With each passing day, science reveals more about how our brain functions, and opens up more questions about its mysterious ways and illnesses. Since the first known case of Alzheimer’s disease diagnosed in 1906, numerous other neurodegenerative disorders like Parkinson’s disease and multiple sclerosis have been identified. To date, we know very little about these conditions and a possible cure is still a far cry. But, a recent inter-disciplinary study by researchers from India, France and Chile on the biomechanics of axonal atrophy may take us a step closer to a cure.
Scientists have long been confounded by the presence of mysterious swellings or beads along the tail of the nerve cells. These tail-like structures are called axons, and the swellings are referred to as “axonal beading”. These beads are commonly found in the neurons of people suffering from neurodegenerative conditions like Alzheimer’s and multiple sclerosis, ageing, or due to reduced blood flow and injuries. So far, it was believed that accumulation of cell organelles in the axons cause ‘traffic jams’, resulting in such beading.

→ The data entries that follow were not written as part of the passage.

(** * MediaParser: a shallow embedding of the timestamp confidence engine,
    the duplicate engine, the import/export jobs and the review mutations.

    Conventions of the embedding.
    - A Python [str] is a Rocq [string] (ASCII); [None] is [option]'s [None].
    - A timezone-aware [datetime] is compared and subtracted by its instant;
      instants are [Z] microseconds.  Its [.year] attribute is read from its
      own wall clock, so the confidence engine keeps it as a separate field.
    - [uuid.uuid4().hex[:16]] is a fresh-name supply: a counter threaded
      through the duplicate engine and a function naming the n-th id.
    - SQLAlchemy [File] rows are records; a job's files are a list of rows
      with distinct ids, updated in place by id (this is how the aliasing of
      the Python objects is kept). *)

From Stdlib Require Import ZArith Lia List Bool String Ascii QArith.
From Stdlib Require Import Sorting.Sorted Sorting.Permutation.
Import ListNotations.

Open Scope string_scope.
Open Scope list_scope.
Open Scope Z_scope.

(* ------------------------------------------------------------------ *)
(** ** app/lib/perceptual.py: [hamming_distance] *)

Module Perceptual.

(** Python's [int(s, 16)] (CPython [PyLong_FromString] for base 16):
    surrounding whitespace, an optional sign, an optional [0x]/[0X] prefix
    (which may be followed by one underscore), then hex digits with single
    underscores allowed between digits. *)

Definition is_py_space (c : ascii) : bool :=
  let n := nat_of_ascii c in
  ((9 <=? n)%nat && (n <=? 13)%nat) || ((28 <=? n)%nat && (n <=? 32)%nat).

Definition hex_val (c : ascii) : option Z :=
  let n := nat_of_ascii c in
  if (48 <=? n)%nat && (n <=? 57)%nat then Some (Z.of_nat n - 48)
  else if (97 <=? n)%nat && (n <=? 102)%nat then Some (Z.of_nat n - 87)
  else if (65 <=? n)%nat && (n <=? 70)%nat then Some (Z.of_nat n - 55)
  else None.

Fixpoint skip_ws (l : list ascii) : list ascii :=
  match l with
  | c :: r => if is_py_space c then skip_ws r else l
  | [] => []
  end.

Definition all_ws (l : list ascii) : bool := forallb is_py_space l.

(** The digit loop: consumes digits and [_digit] pairs. *)
Fixpoint digits_loop (acc : Z) (l : list ascii) : Z * list ascii :=
  match l with
  | c :: r =>
      match hex_val c with
      | Some d => digits_loop (acc * 16 + d) r
      | None =>
          if Ascii.eqb c "_"%char then
            match r with
            | c2 :: r2 =>
                match hex_val c2 with
                | Some d => digits_loop (acc * 16 + d) r2
                | None => (acc, l)
                end
            | [] => (acc, l)
            end
          else (acc, l)
      end
  | [] => (acc, [])
  end.

Definition strip_sign (l : list ascii) : bool * list ascii :=
  match l with
  | c :: r =>
      if Ascii.eqb c "-"%char then (true, r)
      else if Ascii.eqb c "+"%char then (false, r)
      else (false, l)
  | [] => (false, [])
  end.

Definition strip_prefix (l : list ascii) : list ascii :=
  match l with
  | c0 :: c1 :: r =>
      if Ascii.eqb c0 "0"%char && (Ascii.eqb c1 "x"%char || Ascii.eqb c1 "X"%char)
      then match r with
           | u :: r' => if Ascii.eqb u "_"%char then r' else r
           | [] => r
           end
      else l
  | _ => l
  end.

(** [int(s, 16)]: [None] stands for the [ValueError]. *)
Definition int16 (s : string) : option Z :=
  let '(neg, l1) := strip_sign (skip_ws (list_ascii_of_string s)) in
  match strip_prefix l1 with
  | c :: r =>
      match hex_val c with
      | Some d =>
          let '(v, rest) := digits_loop d r in
          if all_ws rest then Some (if neg then - v else v) else None
      | None => None
      end
  | [] => None
  end.

(** [int.bit_count()]: the number of ones in the absolute value. *)
Fixpoint pos_popcount (p : positive) : Z :=
  match p with
  | xH => 1
  | xO q => pos_popcount q
  | xI q => 1 + pos_popcount q
  end.

Definition bit_count (z : Z) : Z :=
  match Z.abs z with
  | Zpos p => pos_popcount p
  | _ => 0
  end.

(** Python truthiness of an [Optional[str]]. *)
Definition truthy (s : option string) : bool :=
  match s with
  | Some EmptyString | None => false
  | Some _ => true
  end.

Definition hamming_distance (hash1 hash2 : option string) : Z :=
  if negb (truthy hash1) || negb (truthy hash2) then 999
  else match hash1, hash2 with
       | Some s1, Some s2 =>
           match int16 s1, int16 s2 with
           | Some int1, Some int2 => bit_count (Z.lxor int1 int2)
           | _, _ => 999
           end
       | _, _ => 999
       end.

Definition hexb (c : ascii) : bool :=
  match hex_val c with Some _ => true | None => false end.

Besides beading, normal axons also undergo a process of retraction during axonal rewiring. This retraction affects the process of learning and the development of memory by helping in the creation of new neural pathways to store information. However, in cases of injuries and diseases, retraction causes the membrane of the axons to permanently recede from the axonal region and result in neuronal loss.
In their study, the researchers from the Raman Research Institute (RRI), Bengaluru, in collaboration with researchers from France and Chile, provide us with an understanding of the physical forces that drive axonal beading and retraction. The findings could hold new insights on understanding neurodegeneration. The results of the study, funded by the Department of Science and Technology (DST), are published in the Biophysical Journal.
“The initial objective of our study was to understand how or why degenerating axons lose their normal tubular geometry and develop peristaltic shapes,'' says Dr Pramod A Pullarkat from RRI. “We show that this transition may not be due to accumulation of organelles (“traffic jams”) as previously hypothesised but can be due to a physical process driven by membrane tension,” he elaborates.
Previous studies show that these transformations in the axon occur early on in the disease and not just before their death. This observation indicates that elements responsible for the structure of the neuron, known as cytoskeletal elements, are disrupted early on and are accountable for the process of axonal beading and retraction. These cytoskeletal elements include actin filaments, microtubules and intermediate filaments.
The study was conducted on cultured neurons isolated from 8-day chick embryos. It used physicochemical techniques to determine how neurons reacted when their cytoskeletal elements were disrupted. First, they treated the neurons with Nocodazole, a drug that disrupts microtubules. They observed that the axons developed a series of bulges in their membranes similar to axonal beading found in neurodegenerative disorders. However, when treated with Latrunculin-A, an actin-disrupting drug, the axons displayed a different response. The cytoplasm started to retreat from the axon towards the soma — the cell body of the neuron — leaving a thin membrane tube behind. When the neurons were pre-treated with Taxol, a drug that prevents the microtubule from depolymerising, they did not retract. This observation suggests that microtubules play a crucial role in maintaining the shape of the axon.
The researchers also observed that axonal beading and retraction occur away from the axon and towards the soma. They attribute this behaviour to the presence of a stability gradient in the microtubule skeleton. The stability is lower at the distal end of the axons.
The study suggests that when microtubules become unstable and depolymerise, the axonal membrane becomes susceptible to beading and/or retraction. In the case of beading, the microtubule bundle starts to thin out radially due to depolymerisation, and the membrane tension causes the viscous fluid left in the region to form bead-like structures. During retraction, however, the actin and microtubule in the axons depolymerise entirely starting from the distal end. The resulting beading due to membrane tension occurs so quickly that the beads combine to form a single retracting front. Thus, the dynamics of the microtubule, actin and the membrane is responsible for the stability of axons.
“These results allow us to look at axonal stability in a new light. Till now, the focus has been on a few molecular players like beta-amyloid protein. Understanding how the physical mechanisms affect the axonal shape and cause atrophy can provide broader strategies to stabilise axons against atrophy,” explains Dr Pullarkat. “The next step will be to investigate the stability of the polymer skeleton in axons and the factors that regulate this,” he concludes.
With nearly 4 million people in India currently affected by dementia, the study promises broader strategies for cure by revealing the mechanical factors involved in neurodegenerative disorders.
This article has been run past the researchers, whose work is covered, to ensure accuracy.